La déclaration universelle des droits de l'Homme à 60 ans.

En 1948, « l’avènement d’un monde où les êtres humains (…) seront libérés de la terreur et de la misère, a été proclamé comme la plus haute aspiration de l’homme ». Les socialistes sont fiers d’être dépositaires, avec d’autres, de cette philosophie de l’Homme. Les progrès technologiques, scientifiques, techniques, médicaux et l’extension continue du champ de nos connaissances permettent aujourd’hui d’envisager concrètement sa réalisation. Les conquêtes démocratiques autant que les avancées du droit permettent de donner un sens à ces progrès.
Pourtant, le monde doute :
- la faillite d’un système économique qui ne profite qu’à quelques uns n’en finit pas de fabriquer des millions de pauvres…
- des dictatures sévissent encore, privant les êtres humains – souvent les femmes – des droits fondamentaux les plus élémentaires.
- les courants intégristes religieux et nationalistes sectaires sont assis sur les vents porteurs de la misère grandissante.


Le Parti socialiste veut refonder, avec ses partis frères et ses alliés progressistes, une dynamique politique tournée vers les solidarités internationales, la contestation d’un libéralisme dominant qui insulte la dignité des hommes et la dénonciation, sans relâche, de toutes les formes d’emprisonnement des consciences, des idées et des corps.
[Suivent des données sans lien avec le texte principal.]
(** The members of an object, each value with its raw text. *)
Fixpoint parseMembersRaw (fuel : nat) (s : string)
  : option (list (string * (string * json)) * string) :=
  match fuel with
  | O => None
  | S fuel =>
      afterQuote ← dropPrefix (String quote EmptyString) s;
      '(key, rest) ← scanString afterQuote;
      afterColon ← dropPrefix ":" (skipSpace rest);
      let start := skipSpace afterColon in
      '(v, rest) ← parseValue fuel start;
      let entry := (key, (consumed start rest, v)) in
      match dropPrefix "," (skipSpace rest), dropPrefix "}" (skipSpace rest) with
      | Some rest', _ =>
          '(members, rest'') ← parseMembersRaw fuel (skipSpace rest');
          Some (entry :: members, rest'')
      | None, Some rest' => Some ([entry], rest')
      | None, None => None
      end
  end.

Definition parseObjectRaw (data : list byte)
  : result (list (string * (string * json))) :=
  let s := skipSpace (String.string_of_list_byte data) in
  let fuel := S (String.length s) in
  let parsed :=
    afterBrace ← dropPrefix "{" s;
    match dropPrefix "}" (skipSpace afterBrace) with
    | Some rest => Some ([], rest)
    | None => parseMembersRaw fuel (skipSpace afterBrace)
    end in
  match parsed with
  | Some (members, rest) =>
      if String.eqb (skipSpace rest) "" then Ok members
      else Err (foreign "json" "invalid character after top-level value")
  | None => Err (foreign "json" "cannot unmarshal end of stream")
  end.

(** A header value list: an array of strings. *)
Definition stringsOf (v : json) : option (list string) :=
  match v with
  | JArray items =>
      mapM (fun item : string * json =>
              match snd item with JString s => Some s | _ => None end) items
  | _ => None
  end.
(** * Moonraker monitor: the polling engine of [moonraker-action.ts]

    A shallow embedding of [src/actions/moonraker-action.ts]: the settings
    validator, the endpoint builder, the fetch cycle, the display reducer and
    the per-instance scheduler, followed by the properties of the
    specification that concern them.

    How the TypeScript is read:
    - a [number] is an IEEE 754 binary64 value, here Rocq's primitive [float];
      comparisons and truthiness are defined on its decoding [Prim2SF];
    - a [string] is the UTF-8 encoding of the JavaScript string, a sequence
      of bytes (so the degree sign of a heater line is two bytes); case
      mapping acts on ASCII letters and leaves every other byte as it is; the
      white space of the regular expression is the ASCII and the Unicode
      white space of ECMAScript, each recognised by its encoding;
    - an optional property [p?: T] is an [option T]; the declared types of
      [MoonrakerSettings] and [MoonrakerPrinterObjects] are taken as given;
    - a promise the code awaits is given by its outcome ([Awaited]); the calls
      on the host ([setTitle], [setImage]) are recorded as effects and do not
      fail; of the logger only the [error] calls are recorded. *)

From Stdlib Require Import Floats SpecFloat ZArith QArith Qround Ascii String DecimalString.
From stdpp Require Import base option list strings gmap.

Local Open Scope string_scope.
Local Open Scope list_scope.
Local Open Scope Z_scope.
Local Open Scope stdpp_scope.

(** ** The JavaScript primitives the action uses *)

Module JS.

Abbreviation number := PrimFloat.float.

Definition code (c : ascii) : N := N_of_ascii c.

Definition toLowerChar (c : ascii) : ascii :=
  if ((65 <=? code c) && (code c <=? 90))%N then ascii_of_N (code c + 32) else c.

Definition toUpperChar (c : ascii) : ascii :=
  if ((97 <=? code c) && (code c <=? 122))%N then ascii_of_N (code c - 32) else c.

Fixpoint toLowerCase (s : string) : string :=
  match s with
  | EmptyString => EmptyString
  | String c r => String (toLowerChar c) (toLowerCase r)
  end.

Fixpoint toUpperCase (s : string) : string :=
  match s with
  | EmptyString => EmptyString
  | String c r => String (toUpperChar c) (toUpperCase r)
  end.

(** [s.charAt(i)]: the one-character string at [i], or the empty string. *)
Definition charAt (s : string) (i : nat) : string :=
  match String.get i s with
  | Some c => String c EmptyString
  | None => EmptyString
  end.

(** Relative index of [slice]: a negative index counts from the end. *)
Definition clampIndex (len i : Z) : Z :=
  if i <? 0 then Z.max (len + i) 0 else Z.min i len.

(** [s.slice(from, to)], [to] defaulting to the length. *)
Definition slice (s : string) (from : Z) (to : option Z) : string :=
  let len := Z.of_nat (String.length s) in
  let k := clampIndex len from in
  let final := clampIndex len (default len to) in
  String.substring (Z.to_nat k) (Z.to_nat (final - k)) s.

Definition startsWith (s p : string) : bool := String.prefix p s.

Definition endsWith (s p : string) : bool :=
  let ls := String.length s in
  let lp := String.length p in
  if (lp <=? ls)%nat then String.eqb (String.substring (ls - lp) lp s) p else false.

Fixpoint includes (s p : string) : bool :=
  String.prefix p s ||
  match s with
  | EmptyString => false
  | String _ r => includes r p
  end.

(** [lines.join(sep)] *)
Definition join (sep : string) (lines : list string) : string := String.concat sep lines.

(** The string of the given bytes. *)
Definition bytes (l : list Z) : string :=
  foldr (λ b r, String (ascii_of_N (Z.to_N b)) r) EmptyString l.

(** The line feed of a ['\n'] escape. *)
Definition nl : string := String (ascii_of_N 10) EmptyString.

(** ToBoolean on a string and on a number. *)
Definition truthyString (s : string) : bool :=
  match s with
  | EmptyString => false
  | String _ _ => true
  end.

Definition truthyNumber (x : number) : bool :=
  match Prim2SF x with
  | S754_zero _ | S754_nan => false
  | S754_infinity _ | S754_finite _ _ _ => true
  end.

(** ToBoolean on an optional property: [undefined] is falsy. *)
Definition truthy {A : Type} (t : A → bool) (o : option A) : bool :=
  match o with
  | Some a => t a
  | None => false
  end.

(** [x > y] on numbers. *)
Definition gt (x y : number) : bool := SFltb (Prim2SF y) (Prim2SF x).

(** [o === s] for an optional string [o] and a string [s]. *)
Definition strictEq (o : option string) (s : string) : bool :=
  match o with
  | Some x => String.eqb x s
  | None => false
  end.

Definition string_of_N (n : N) : string := NilZero.string_of_uint (N.to_uint n).

(** *** Math.round *)

Definition signed (s : bool) (z : Z) : Z := if s then - z else z.

(** The integer nearest to [(-1)^s * m * 2^e] for [e < 0], a tie going to
    the integer closer to plus infinity: [floor (x + 1/2)]. *)
Definition roundHalfUp (s : bool) (m : positive) (e : Z) : Z :=
  (2 * signed s (Z.pos m) + 2 ^ (- e)) / 2 ^ (1 - e).
(** X6: a [top_k] at least as large as the number of nodes reachable from
    the roots changes nothing: the filter hands back the roots and the
    children mapping as they were, and the flush writes what it writes for
    [top_k="full"]. *)
Theorem large_top_k_is_full (fuel : nat) (k : Z)
    (rt : list entry * gmap Z (list entry)) (all_nodes : list entry) :
  collect_nodes fuel rt.1 rt.2 [] = Some all_nodes →
  Z.of_nat (length all_nodes) ≤ k →
  filtered_tree fuel (TopInt k) rt = Some rt ∧
  filtered_tree fuel (TopInt k) rt = filtered_tree fuel TopFull rt.
Proof.
  intros Hall Hk.
  assert (Hf : filtered_tree fuel (TopInt k) rt = Some rt).
  { unfold filtered_tree. rewrite significance_filter_eq, Hall.
    destruct rt as [roots tree]. eapply filter_tree_all; [exact Hall|].
    intros e He. unfold kept_ids, py_slice_to.
    replace (k <? 0) with false by lia.
    rewrite take_ge.
    - apply elem_of_list_to_set, list_elem_of_fmap. exists e.
      split; [done|]. by apply sort_by_elem_of.
    - rewrite (Permutation_length (sort_by_perm by_duration_desc all_nodes)).
      lia. }
  by rewrite Hf.
Qed.

Lemma large_top_k_is_full_witness :
  filtered_tree 4 (TopInt 3) (sorted_tree [rec_a; rec_b; rec_top]) =
    Some (sorted_tree [rec_a; rec_b; rec_top]) ∧
  filtered_tree 4 (TopInt 3) (sorted_tree [rec_a; rec_b; rec_top]) =
    filtered_tree 4 TopFull (sorted_tree [rec_a; rec_b; rec_top]).
Proof.
  apply (large_top_k_is_full 4 3 (sorted_tree [rec_a; rec_b; rec_top])
           [rec_top; rec_a; rec_b]); [vm_compute; reflexivity|simpl; lia].
Defined.
(** C9.  With the default batch size of 300 both [prepare_batches] cut
    the offers into consecutive chunks that keep their order, none
    empty and none longer than 300, and wrap each chunk in the request
    shape of its endpoint: for stocks one "skus" entry per offer with a
    single "count" item, for prices one "offers" entry per offer with
    "value", "currencyId" "RUR" and "discountBase".  650 offers make
    three batches of 300, 300 and 50 offers. *)
Theorem prepare_batches_chunks_of_300 :
  (forall offers : list Stocks.offer,
      Stocks.prepare_batches offers 300
      = Ok (map (fun chunk =>
                   JObj [("skus"%string,
                          JArr (map (fun o =>
                                       JObj [("sku"%string, JStr (Stocks.offerId o));
                                             ("items"%string,
                                              JArr [JObj [("count"%string,
                                                           JInt (Stocks.qua o))]])])
                                    chunk))])
                (consecutive_chunks 300 offers)))
  /\ (forall offers : list Prices.offer,
         Prices.prepare_batches offers 300
         = Ok (map (fun chunk =>
                      JObj [("offers"%string,
                             JArr (map (fun o =>
                                          JObj [("offerId"%string,
                                                 JStr (Prices.offerId o));
                                                ("price"%string,
                                                 JObj [("value"%string,
                                                        JInt (Prices.price o));
                                                       ("currencyId"%string,
                                                        JStr "RUR");
                                                       ("discountBase"%string,
                                                        JInt (Prices.discountBase o))])])
                                       chunk))])
                   (consecutive_chunks 300 offers)))
  /\ (forall (A : Type) (offers : list A),
         concat (consecutive_chunks 300 offers) = offers
         /\ Forall (fun chunk => (1 <= length chunk <= 300)%nat)
                   (consecutive_chunks 300 offers)
         /\ (length offers = 650%nat ->
             map length (consecutive_chunks 300 offers)
             = [300; 300; 50]%nat)).
Proof.
  split; [|split].
  - intros offers. apply stocks_prepare_batches_300.
  - intros offers. apply prices_prepare_batches_300.
  - intros A offers. split; [|split].
    + apply concat_consecutive_chunks. lia.
    + apply consecutive_chunks_bounded. lia.
    + intros Hlen. rewrite consecutive_chunks_lengths, Hlen. reflexivity.
Qed.

(** 650 stock offers, batched: three requests of 300, 300 and 50
    entries. *)
Lemma prepare_batches_650_offers :
  map length (consecutive_chunks 300 (replicate 650 (Stocks.Offer "SKU" 1)))
  = [300; 300; 50]%nat.
Proof.
  apply (proj2 (proj2 (proj2 (proj2 prepare_batches_chunks_of_300)
                         Stocks.offer (replicate 650 (Stocks.Offer "SKU" 1))))).
  apply length_replicate.
Defined.

(** ** The stock pipeline *)

Section StocksFacts.
Import Float64 Stocks.

Variable cast_out_of_range : float -> Z.

Lemma astype_int_cell (x : float) :
  is_nan x = true \/ fits_int64 x = true ->
  astype_int cast_out_of_range (fillna (of_Z 0) x) = Ok (quantity_of x).
Proof.
  intros [Hx|Hx].
  - by destruct x.
  - unfold astype_int, int64_cast.
    assert (Hfill : fillna (of_Z 0) x = x) by (by destruct x).
    rewrite Hfill, Hx.
    unfold fits_int64 in Hx. apply andb_prop in Hx as [Hx _].
    apply andb_prop in Hx as [Hx _]. rewrite Hx. by destruct x.
Qed.

Lemma astype_int_cells_ok (cells : list float) :
  Forall (fun x => is_nan x = true \/ fits_int64 x = true) cells ->
  astype_int_cells cast_out_of_range (map (fillna (of_Z 0)) cells)
  = Ok (map quantity_of cells).
Proof.
  induction 1 as [|x cells Hx _ IH]; [done|].
  cbn [astype_int_cells map].
  by rewrite (astype_int_cell x Hx), result_bind_ok, IH.
Qed.

Lemma fits_int64_bounds (x : float) :
  fits_int64 x = true -> - 2 ^ 63 <= truncZ x < 2 ^ 63.
Proof.
  unfold fits_int64. intros H.
  apply andb_prop in H as [H Hhi]. apply andb_prop in H as [_ Hlo].
  apply Z.leb_le in Hlo. apply Z.ltb_lt in Hhi. lia.
Qed.

Lemma no_uint_in_range (cells : list float) :
  Forall (fun x => is_nan x = true \/ fits_int64 x = true) cells ->
  existsb is_uint cells = false.
Proof.
  induction 1 as [|x cells Hx _ IH]; [done|].
  cbn [existsb]. rewrite IH, orb_false_r.
  destruct Hx as [Hx|Hx].
  - by destruct x.
  - apply fits_int64_bounds in Hx. unfold is_uint.
    destruct (is_whole x); [|done]. cbn [andb].
    destruct (Z.leb_spec (2 ^ 63) (truncZ x)); [lia|done].
Qed.

Lemma no_float_truncated (cells : list float) :
  existsb is_float cells = false ->
  map truncZ cells = map quantity_of cells.
Proof.
  induction cells as [|x cells IH]; [done|].
  cbn [existsb map]. intros H. apply orb_false_elim in H as [Hx H].
  rewrite (IH H). f_equal. by destruct x.
Qed.
Lemma sample_returns (result : pyval) :
  returned (Sample.host (Ok result) Sample.command_line) result.
Proof.
  exists (Sample.package (Ok result)), Sample.parsed_command_line.
  split; [apply sample_reaches | reflexivity].
Defined.

(* ================================================================== *)
(** ** The success path *)
(* ================================================================== *)

(** Among the runs in which the call returned, the successful ones are
    those that end with status 0. *)
Lemma successful_iff_status_zero (h : Host) (result : pyval) :
  returned h result ->
  (successful h result <-> exit_status (run h) = 0%Z).
Proof.
  intros Hret. pose proof Hret as (lx & args & Hreach & Hans).
  split.
  - intros [_ [doc Hser]].
    rewrite (run_success h lx args result doc Hreach Hans Hser). reflexivity.
  - intros Hzero. split; [assumption|].
    destruct (serialized result) as [doc|e] eqn:Hser; [eauto|].
    rewrite (run_serialize_raises h lx args result e Hreach Hans Hser) in Hzero.
    discriminate.
Qed.

(** What a successful run leaves behind. *)
Lemma successful_run (h : Host) (result : pyval) :
  successful h result ->
  exists lx args doc,
    reaches_call h lx args /\
    serialized result = Ok doc /\
    run h = finished (loaded_environ h) [JsonText (Some 2%nat) doc] []
              [request_of args] 0.
Proof.
  intros [(lx & args & Hreach & Hans) [doc Hser]].
  exists lx, args, doc. eauto using run_success.
Qed.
Pour les socialistes français, ce combat commence aussi ici, en France : contre les fichages généralisés, contre la violation des droits des migrants, contre les pratiques policières douteuses, contre les procédures de justice expéditives, contre la détection des risques délinquance dès l’âge de trois ans, emprisonnement dès l’âge de 12 ans, etc. Ce que veut la droite, c’est préparer les esprits à toujours plus de répression.

Le Parti socialiste veut construire l’unité la plus large possible des forces progressistes, politiques, associatives et syndicales pour stopper cette dangereuse et inquiétante dérive politique au service des puissants, et en particulier du Président et de ses amis.
Il invite ses adhérents à rejoindre toute initiative qui contribuera – le 10 décembre 2008, jour de son soixantième anniversaire – à appeler au respect des principes de la Déclaration universelle des droits de l’Homme partout dans le monde.

Enfin, le Parti socialiste appelle chaque citoyen à défendre cette déclaration, au nom de la vigilance démocratique et de la responsabilité de tous pour défendre les droits et les libertés.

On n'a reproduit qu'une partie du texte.